Following the release of the Ombudsman’s report in April this year there have been a number of changes mooted in relation to franchisor responsibilities.
The proposed changes combined with the introduction later this year of an extension of unfair contract terms protections to cover small business contracts means that more than ever before franchisors must be fully informed of their legal obligations to avoid inadvertently breaking the law.
Current franchisor obligations under the Fair Work Act
The provisions of the Fair Work Act 2009 (Cth) (FWA) already provide for “accessorial liability” if a person (which would include a franchisor) is “knowingly involved in” a contravention of the FWA. A franchisor will be involved in the contravention if it:
· aided, abetted, counselled or procured the contravention; or
· has induced the contravention, whether by threats or promises or otherwise; or
· has been in any way, by act or omission, directly or indirectly, knowingly concerned in or party to the contravention; or
· has conspired with others to effect the contravention.

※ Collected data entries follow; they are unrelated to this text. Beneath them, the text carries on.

Lemma memo_checked memo orderId m :
  crossmintOrderMemo memo orderId = Given m → m = memo ∧ forallb plain_char (chars memo) = true.
Proof.
  unfold crossmintOrderMemo. intros H. apply refuse_given in H as [_ H].
  destruct (memo_parts memo) as [[[a b] c]|] eqn:Hparts; [|done]. destruct (base64UrlJson a) as [[]|]; try done.
  destruct (base64UrlJson b) as [[]|]; try done. apply refuse_given in H as [_ [= <-]].
  split; [done|by eapply memo_plain].
Qed.

Lemma quote_matches order t decimals currency :
  quoteCheckFor order t = quote_match → t.(CrossmintTransferTerms.decimals) = Some decimals →
  order.(CrossmintOrderSummary.currency) = Some currency →
  ∃ total, order.(CrossmintOrderSummary.quotedTotal) = Some total ∧ total.(Price.currency) = Some currency ∧
    scaleDecimalString total.(Price.amount) decimals = Some (BigInt t.(CrossmintTransferTerms.amount)).
Proof.
  unfold quoteCheckFor. intros Hq Hd Hc. destruct (CrossmintOrderSummary.quotedTotal order) as [total|]; [|done].
  rewrite Hd, Hc in Hq. unfold given_text in Hq. destruct (bool_decide (currency = "")); [done|].
  destruct (negb _) eqn:Hcurrency in Hq; [done|]. apply agrees in Hcurrency.
  destruct (scaleDecimalString _ _) as [scaled|] eqn:Hs; [|done]. destruct (scaled =? _) eqn:He; [|done].
  apply Z.eqb_eq in He as ->. by exists total.
Qed.

(** C11: An order that passes the checkout's validation is the expected one, unexpired, awaiting payment by the owner,
    with every item named, counted and sent to a stated wallet.  Its prepared transaction holds exactly two
    instructions: one TransferChecked of Devnet USDC from the mandate's source account, of exactly the quoted price,
    to the recipient the terms name, and one memo that names this order, signed by nobody but the owner; the memo
    of the terms has the very bytes of that instruction. *)
Theorem checkout_pins_payment order expected terms :
  validateCrossmintCheckoutOrder order expected = Given terms →
  in_standing order expected ∧
  ∃ wire message ix_transfer ix_memo memo amount total,
    order.(CrossmintOrderSummary.serializedTransaction) = Some wire ∧
    deserializeCrossmintTransaction (trim wire) = Given message ∧
    message.(PreparedMessage.addressTableLookups) = 0%nat ∧
    (message.(PreparedMessage.compiledInstructions) = Some [ix_transfer; ix_memo] ∨
     message.(PreparedMessage.compiledInstructions) = Some [ix_memo; ix_transfer]) ∧
    let keys := message.(PreparedMessage.staticAccountKeys) in
    carries_transfer keys ix_transfer expected.(CheckoutExpectation.source) DEVNET_USDC terms.(CrossmintPaymentTerms.recipient) amount ∧
    carries_memo keys ix_memo memo ∧
    Forall (λ index, names keys index expected.(CheckoutExpectation.owner)) ix_memo.(NormalizedInstruction.accountKeyIndexes) ∧
    crossmintOrderMemo memo expected.(CheckoutExpectation.orderId) = Given memo ∧
    order.(CrossmintOrderSummary.quotedTotal) = Some total ∧ total.(Price.currency) = Some "usdc" ∧
    scaleDecimalString total.(Price.amount) 6 = Some amount ∧
    terms.(CrossmintPaymentTerms.orderId) = expected.(CheckoutExpectation.orderId) ∧
    terms.(CrossmintPaymentTerms.mint) = DEVNET_USDC ∧ terms.(CrossmintPaymentTerms.amount) = toString amount ∧
    terms.(CrossmintPaymentTerms.memo) = Some memo ∧
    terms.(CrossmintPaymentTerms.items) = map boundItem order.(CrossmintOrderSummary.lineItems).
Proof.
  unfold validateCrossmintCheckoutOrder. intros ([] & Hst%check_order_ok & H)%obind_given. split; [done|].
  apply obind_given in H as (transfer & Htransfer & H). apply obind_given in H as (memo & Hcheck & H).
  apply obind_given in H as (terms' & Hterms & H). apply refuse_given in H as [Hquote%agrees [= <-]].
  unfold check_transfer in Hcheck. apply refuse_given in Hcheck as [[Hsource%agrees Hdecimals%agrees]%orb_false_iff Hcheck].
  apply refuse_given in Hcheck as [_ Hcheck]. destruct (given_text _) as [stated|]; [|done].
  destruct transfer.(CrossmintTransferTerms.memo) as [m|] eqn:Em; [|done].
  apply refuse_given in Hcheck as [Htext%agrees Hcheck]. apply refuse_given in Hcheck as [[_ Hsigners]%orb_false_iff Hcheck].
  rewrite <- Htext in Hcheck. clear stated Htext.
  destruct (strict_decoded _ _ _ _ Htransfer Em) as
    (message & sc & keys & it & im & t & Hmsg & Hlook & <- & <- & Hixs & Ht & Hname & Hm & -> & Hspl & Hmint & Hloose).
  destruct Hst as [Hid Hpayer Hcur Husdc _ _ _ _]. rewrite Husdc in *. specialize (Hmint ltac:(done)).
  cbn [with_memo CrossmintTransferTerms.source CrossmintTransferTerms.decimals] in Hsource, Hdecimals.
  destruct (strict_transfer _ _ _ _ _ Ht Hdecimals Hspl) as (amount & Hamount & Hcarries).
  destruct (memo_reading _ _ _ _ Hm) as (Hutf & Hsig & _). unfold crossmintPaymentTerms in Hterms.
  apply refuse_given in Hterms as [_ Hterms]. destruct (CrossmintOrderSummary.serializedTransaction order) as [wire|] eqn:Hwire; [|done].
  unfold given_text in Hterms. destruct (bool_decide (wire = "")); [done|]. change (default "" (Some wire)) with wire in *.
  rewrite Hloose in Hterms. cbn [obind] in Hterms. injection Hterms as <-.
  cbn [with_memo terms_with_memo CrossmintTransferTerms.amount CrossmintTransferTerms.decimals CrossmintPaymentTerms.quoteCheck] in *.
  destruct (memo_checked _ _ _ Hcheck) as [-> Hplain].
  destruct (quote_matches _ _ _ _ Hquote Hdecimals Hcur) as (total & Htotal & Hcurrency & Hscaled). cbn [with_memo CrossmintTransferTerms.amount] in Hscaled.
  rewrite Hamount, BigInt_toString in Hscaled by (destruct Hcarries as [_ _ [] _]; lia).
  exists wire, message, it, im, m.(OrderMemo.text), amount, total. cbn. rewrite Hmint, Hsource in Hcarries.
  split_and!; try done.
  - constructor; [done|]. by apply strict_text.
  - clear -Hsigners Hsig. induction Hsig as [|i a indexes signers Hi _ IH]; constructor; cbn in Hsigners;
      apply orb_false_iff in Hsigners as [Ha%agrees Hs]; [by subst|by apply IH].
  - by rewrite <- Hid.
Qed.

(** ** What is signed *)

Lemma validated_memo order expected terms :
  validateCrossmintCheckoutOrder order expected = Given terms →
  ∃ memo, terms.(CrossmintPaymentTerms.memo) = Some memo ∧ crossmintOrderMemo memo order.(CrossmintOrderSummary.orderId) = Given memo.
Proof.
  unfold validateCrossmintCheckoutOrder. intros (? & _ & (transfer & _ & (memo & Hcheck & H)%obind_given)%obind_given)%obind_given.
  apply obind_given in H as (terms' & _ & H). apply refuse_given in H as [_ [= <-]]. exists memo. split; [done|].
  unfold check_transfer in Hcheck. apply refuse_given in Hcheck as [_ Hcheck]. apply refuse_given in Hcheck as [_ Hcheck].
  destruct (given_text _) as [stated|]; [|done]. destruct (CrossmintTransferTerms.memo transfer) as [m|]; [|done].
  apply refuse_given in Hcheck as [_ Hcheck]. apply refuse_given in Hcheck as [_ Hcheck].
  destruct (memo_checked _ _ _ Hcheck) as [-> _]. done.
Qed.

Deliberately ignoring obvious facts or turning a blind eye may give rise to liability on the part of the franchisor as an accessory.
Increased franchisor liability for workplace law breaches
Following the release of the Ombudsmans report, the government proposed to strengthen the FWA to protect employees employed by franchisees.
The government’s Policy to Protect Vulnerable Workers proposes significant increases in penalties for non-compliance with the record-keeping obligations in the FWA from a current maximum of $27,000 per breach to a maximum of $270,000 per breach.
It is also proposes that franchisors will be liable for the breaches by the franchisee if it can be shown that:
· the franchisor should have reasonably been aware of the breaches committed by the franchisee; and
· the franchisor could have reasonably taken (and failed to take) action to prevent those breaches from taking place.
The importance of taking reasonable steps
The proposed amendments to the FWA contain an exemption for any franchisor who is found to have taken reasonable steps to educate its franchisees about workplace obligations and who have put in place clear processes to ensure this education is provided to franchisees.
Disclosure documents reminder!
All of our franchisor clients are reminded that you have until 31 October 2016 to update your disclosure document.